Oversupplied areas where “Below OP” prices are already emerging
Not all of Dubai is the same, and that is what many analyses oversimplify. According to Cushman & Wakefield, 45% of the under-construction stock in Dubai is concentrated in just five districts: JVC/JVT, Dubai South, MBR City, Business Bay, and Dubailand Residence Complex. In these micro-areas, there are resale units already trading below the original launch price, which in sector jargon is called “Below OP”.
The phenomenon especially affects studios and one-bedroom apartments, which account for 66% of the pipeline units. With 55,000 deliveries scheduled for 2026 alone and another 75,000 in 2027, pressure on these segments will not disappear in the short term. The investor who bought off-plan in 2023 expecting to resell at a profit at handover may find a market that does not cooperate. The most acute oversupply is concentrated precisely in that product profile.
Dubai’s “safe haven” status under geopolitical scrutiny
For years, the sales pitch of Dubai as an investment destination rested on a premise: the city was the only point of stability in an unstable region. That narrative is being tested in a way that has no recent precedent. The Strait of Hormuz, through which one-fifth of the world’s seaborne oil passes, is in Dubai’s backyard. And Iran’s capacity to disrupt Gulf traffic has been demonstrated.
Researchers like Jim Krane from Rice University’s Baker Institute sum it up precisely: “Dubai’s status as a safe haven for expatriates and their companies is increasingly in doubt. International capital is highly mobile.” This does not mean that money is leaving. It means that some investors are assessing whether there are other options before continuing to commit capital to the region.
Dubai versus previous cycles: correction or normalization?

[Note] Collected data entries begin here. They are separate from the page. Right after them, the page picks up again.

(* ===== verification/WapsWorld.v ===== *)
(** * What the engine does to the rest of the device

    The theorems of [WapsInv] hold for any world.  Here a client that has an
    invariant [P] on its world and on the log of the frames handed to the serial
    line gets it through every operation of the engine, when each call of the
    engine into the world keeps it ([EnvKeeps]). *)

From S2P Require Import Prelude Api WapsUart WapsFrames WapsServices Dsap Waps WapsInv.
Import LockBits.

(** [m] keeps [I], whatever it returns. *)
Abbreviation stays I m := (triple I m (fun _ => I)).

Lemma stays_bind {S A B} (I : S -> Prop) (m : st S A) (k : A -> st S B) :
  stays I m -> (forall x, stays I (k x)) -> stays I (x ← m; k x).
Proof. intros Hm Hk. by apply triple_skip. Qed.

Lemma stays_ret {S A} (I : S -> Prop) (x : A) : stays I (mret x).
Proof. by intros s. Qed.

Lemma stays_zoom {S T A} (I : S -> Prop) (get : S -> T) put (m : st T A) :
  (forall s, I s -> I (put (m (get s)).2 s)) -> stays I (zoom get put m).
Proof. intros H s Hs. rewrite zoomE. by apply H. Qed.

Create HintDb stays discriminated.

(** Prove a [stays] goal by the structure of the program. *)
Ltac stay :=
  repeat match goal with
  | |- triple _ (mbind _ _) _ => apply stays_bind; [|intros ?]
  | |- triple _ (mret _) _ => apply stays_ret
  | |- triple _ (match ?x with _ => _ end) _ => destruct x
  | |- triple _ (let _ := _ in _) _ => cbn zeta
  | |- triple _ _ _ => solve [eauto with stays | by intros ?]
  end.

Section Clients.
Context {W : Type} (E : env W) (P : W -> list (list Z * bool) -> Prop).

(** Every call into the world keeps the client's invariant; writing a frame
    extends the log. *)
Class EnvKeeps : Prop := {
  keeps_clock l : stays (fun w => P w l) (getTimestampCoarse (data_lib E));
  keeps_send_data l d b : stays (fun w => P w l) (Shared_Data_sendData (data_lib E) d b);
  keeps_buffers l x : stays (fun w => P w l) (getNumFreeBuffers (data_lib E) x);
  keeps_key l : stays (fun w => P w l) (getFeatureLockKey (lock_lib E));
  keeps_bits l x : stays (fun w => P w l) (getFeatureLockBits (lock_lib E) x);
  keeps_msap l x : stays (fun w => P w l) (Msap_handleFrame E x);
  keeps_csap l x : stays (fun w => P w l) (Csap_handleFrame E x);
  keeps_reboot l : stays (fun w => P w l) (reboot E);
  keeps_ready l : stays (fun w => P w l) (Shared_Data_readyToReceive E);
  keeps_address l : stays (fun w => P w l) (getNodeAddress E);
  keeps_config l : stays (fun w => P w l) (readAppConfig E);
  keeps_status l : stays (fun w => P w l) (getStackStatus E);
  keeps_write l f w : P w l -> P (Waps_hw_write E f w).2 (l ++ [(f, (Waps_hw_write E f w).1)]) }.

Context {HE : EnvKeeps}.

Definition client_ok (s : state W) : Prop := P (world s) (sent s).

Lemma dsap_stays l x : stays (fun w => P w l) (Dsap_handleFrame (data_lib E) (lock_lib E) x).
Proof.
  pose proof (keeps_clock l). pose proof (keeps_send_data l). pose proof (keeps_buffers l).
  pose proof (keeps_key l). pose proof (keeps_bits l).
  unfold Dsap_handleFrame, send_and_confirm, LockBits_isFeaturePermitted, LockBits_isKeySet. stay.
Qed.

Lemma received_stays l data dst x : stays (fun w => P w l) (Dsap_packetReceived (data_lib E) data dst x).
Proof. pose proof (keeps_clock l). unfold Dsap_packetReceived. stay. Qed.

Lemma delay_stays l x : stays (fun w => P w l) (Dsap_update_packet_delay (data_lib E) x).
Proof. pose proof (keeps_clock l). unfold Dsap_update_packet_delay. stay. Qed.

Lemma stays_in_world {A} (m : st W A) :
  (forall l, stays (fun w => P w l) m) -> stays client_ok (in_world m).
Proof.
  intros Hm s Hs. unfold in_world. pose proof (Hm (sent s) (world s) Hs) as H.
  by destruct (m (world s)).
Qed.

Hint Resolve stays_in_world dsap_stays received_stays delay_stays keeps_clock keeps_msap keeps_csap
  keeps_reboot keeps_ready keeps_address keeps_config keeps_status : stays.

Lemma reserve_stays type : stays client_ok (Waps_itemReserve type).
Proof. unfold Waps_itemReserve. stay. Qed.

Lemma free_stays i : stays client_ok (Waps_itemFree E i).
Proof. unfold Waps_itemFree. stay. Qed.

Lemma pre_cb_stays cb i : stays client_ok (run_pre_cb E cb i).
Proof. unfold run_pre_cb, queued_indications, now. destruct cb; stay. Qed.

Lemma write_stays f :
  stays client_ok (ok ← in_world (Waps_hw_write E f); _ ← log_sent f ok; mret ok).
Proof.
  intros s Hs. rewrite !bindE. unfold in_world, client_ok in *.
  pose proof (keeps_write (sent s) f (world s) Hs) as H. by destruct (Waps_hw_write E f (world s)).
Qed.

Hint Resolve reserve_stays free_stays pre_cb_stays write_stays : stays.

Lemma send_item_stays i : stays client_ok (prot_send_item E i).
Proof.
  unfold prot_send_item. apply stays_bind; [by intros s|]. intros x.
  apply stays_bind; [destruct (pre_cb x); stay|]. intros _. apply stays_bind; [by intros s|]. intros y.
  intros s Hs. pose proof (write_stays (take (HEADER + Z.to_nat (splen (item_frame y))) (item_frame y)) s Hs) as H.
  rewrite !bindE in *. cbn [snd fst mret st_ret] in H.
  destruct (negb _); [exact H|]. rewrite bindE. cbn [snd mret st_ret].
  assert (Hp : stays client_ok (match post_cb y with Some reboot_callback => in_world (reboot E) | None => mret tt end))
    by (destruct (post_cb y) as [[]|]; stay).
  apply (Hp _ H).
Qed.

Hint Resolve send_item_stays : stays.

Lemma send_indication_stays f : stays client_ok (send_indication E f).
Proof.
  unfold send_indication, next_indication, send_current, queued_indications, Waps_prot_updateIrqPin. stay.
Qed.

Lemma sendReply_stays : stays client_ok (Waps_protUart_sendReply E).
Proof.
  pose proof send_indication_stays. unfold Waps_protUart_sendReply, next_reply. stay.
Qed.

Lemma handle_request_stays i : stays client_ok (handle_request E i).
Proof.
  pose proof send_indication_stays.
  unfold handle_request, Waps_protUart_processResponse, process_request, add_reply, now. stay.
Qed.

Lemma frame_receive_stays data : stays client_ok (frame_receive E data).
Proof. unfold frame_receive, receive_request, wakeup_task, now. stay. Qed.

Lemma interrupts_stays l : stays client_ok (interrupts E l).
Proof. pose proof frame_receive_stays. induction l; cbn [interrupts]; stay. Qed.

Lemma callbacks_stay :
  (forall data, stays client_ok (data_cb E data)) /\
  (forall id src dst q a ok, stays client_ok (Waps_packetSent id src dst q a ok)) /\
  stays client_ok (app_config_received_cb E) /\
  (forall complete type, stays client_ok (on_scanned_nbors_cb complete type)).
Proof.
  split_and!; intros; unfold data_cb, Waps_packetSent, app_config_received_cb, on_scanned_nbors_cb,
    update_indication, add_indication, find_indication, Waps_prot_updateIrqPin; stay.
Qed.

Lemma init_stays n s : P (world s) (sent s) -> client_ok (Waps_init E n s).2.
Proof.
  enough (H : stays client_ok (Waps_init E n)) by apply H.
  unfold Waps_init, Msap_getStackStatusIndication, add_indication, Waps_prot_updateIrqPin. stay.
Qed.

End Clients.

Recent market history provides a relevant data point: in January 2025, Dubai recorded its first monthly price drop since mid-2022. The market absorbed it without trauma. Annual prices ended 2025 up 13% according to Cushman & Wakefield, a healthy figure but notably below 22% in 2023 and 18% in 2024. Normalization was already underway before the missiles.
What the regional conflict has done is accelerate that moderation process and concentrate it in the most vulnerable segments. Villas and townhouses still show solid fundamentals, supported by end-user demand and a much more limited supply. The problem lies with compact apartments in high-delivery areas, precisely the product that dominated off-plan sales over the past three years in Dubai.
| Segment | Oversupply risk | 2026 price trend | Affected profile |
|---|---|---|---|
| Studios and 1-bed (JVC, Dubai South) | High | Downward pressure / Below OP | Short-term off-plan investor |
| Mid-market apartments (Business Bay) | Medium-high | Stabilization or mild correction | Speculative buyer 2022–2024 |
| Villas and townhouses | Low | Stable or rising | End user and long term |
| Premium properties (Palm, Downtown) | Very low | Sustained upside | High-liquidity capital |
Outlook for Dubai: what to do if you have capital committed right now
The consensus among analysts at CBRE, Cushman & Wakefield, and Engel & Völkers is that Dubai is not facing a crash but rather a bifurcation: the premium market will continue to absorb high-liquidity international capital, while entry-level and mid-market segments with a high concentration of supply will go through months of adjustment. The key is time: if the regional conflict extends beyond the second quarter of 2026, risk perception may spread even to segments that currently seem protected.
For investors with ongoing deals, sector strategists recommend not making reactive decisions. Dubai’s long-term fundamentals—zero income tax, yields of 6–8%, sustained population growth, and a stable regulatory framework—have not changed. What has changed is the perceived risk premium, and that is a variable the market has proven capable of processing before.